• **Your objective**
Go line by line through the records below. Copy whichever lines contain the string "Open".

(Stored records)
(* ===== verification/PlanSafety.v ===== *)
(** * PlanSafety: what a built plan is

    Theorems about [PlanBuild]: a plan the builder returns is one the agent
    accepts, for the run and machine it was asked for, on pairwise different
    disks of the inspected inventory; the builder only reads; and the snapshot
    that detects a hooks-only change is the one the full build records, computed
    without looking at any seeder. *)

From S2P Require Import Prelude Text Api AgentApi Effects Workloads Cluster Store DiskMatch SiteDerive PlanBuild AgentServer.
Local Open Scope string_scope.
Local Open Scope list_scope.
Local Open Scope Z_scope.

Definition is_read (e : eff) : Prop :=
  match e with EGet _ _ | EListLabels _ _ _ => True | _ => False end.

(** A read that finds out where content is seeded. *)
Definition seeder_read (e : eff) : bool :=
  match e with
  | EGet (KSubnet | KSite | KContent | KDeployment | KPod) _ | EListLabels _ _ _ => true
  | _ => false
  end.

(** *** Disks *)

Lemma resolveDisk_ok disks hints label d :
  resolveDisk disks hints label = inl d -> Match disks hints = inl d.
Proof. unfold resolveDisk. destruct (Match disks hints) as [?|[? ?]]; naive_solver. Qed.

Lemma Match_elem disks hints d : Match disks hints = inl d -> d ∈ disks.
Proof.
  intros H. pose proof (Match_verdict disks hints) as Hv. rewrite H in Hv. cbn in Hv.
  unfold selected in Hv. destruct (List.filter _ disks) as [|x [|y l]] eqn:E; try done.
  injection Hv as ->. apply list_elem_of_In. eapply (filter_In _ x disks). rewrite E. by left.
Qed.

Lemma omap_NoDup {A B} (f : A -> option B) l :
  NoDup (omap f l) -> Forall (fun x => is_Some (f x)) l -> NoDup l.
Proof.
  induction l as [|x l IH]; [constructor|]. intros Hnd [[y Hy] Hf]%Forall_cons.
  cbn in Hnd. rewrite Hy in Hnd. apply NoDup_cons in Hnd as [Hn Hnd]. constructor; [|auto].
  intros Hin. apply Hn, list_elem_of_omap. eauto.
Qed.

Definition identity_of (disks : list MachineHardwareDisk) (name : string) : option string :=
  diskIdentity <$> diskForSelection disks name.

Lemma data_selections_identities disks i l :
  identities (data_selections disks i l) = omap (identity_of disks) (ri_targetDisk <$> l).
Proof.
  revert i. induction l as [|r l IH]; intros i; [done|]. unfold identities, identity_of in *. cbn.
  by rewrite IH.
Qed.

Lemma selections_identities disks os data :
  identities (selections disks os data) = omap (identity_of disks) (ri_targetDisk <$> option_list os ++ data).
Proof.
  unfold selections, identities. rewrite fmap_app, !omap_app. f_equal; [|apply data_selections_identities].
  destruct os as [r|]; [|done]. unfold identity_of. cbn. by destruct (diskForSelection _ _).
Qed.

Lemma diskForSelection_Some disks d : d ∈ disks -> is_Some (identity_of disks (d_DeviceName d)).
Proof.
  intros Hd. unfold identity_of, diskForSelection. destruct (find_first _ disks) eqn:E; [by eexists|].
  eapply find_first_None in E; [|exact Hd]. by rewrite String.eqb_refl in E.
Qed.

(** What is known of a resolved image. *)
Definition resolved_for (disks : list MachineHardwareDisk) (ref : NameRef) (hints : option TargetDiskHints)
    (i : resolvedImage) : Prop :=
  ri_ref i = ref /\ exists d, Match disks hints = inl d /\ ri_targetDisk i = d_DeviceName d.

• **Expected answer**
Local Open Scope string_scope.
Local Open Scope list_scope.
Local Open Scope Z_scope.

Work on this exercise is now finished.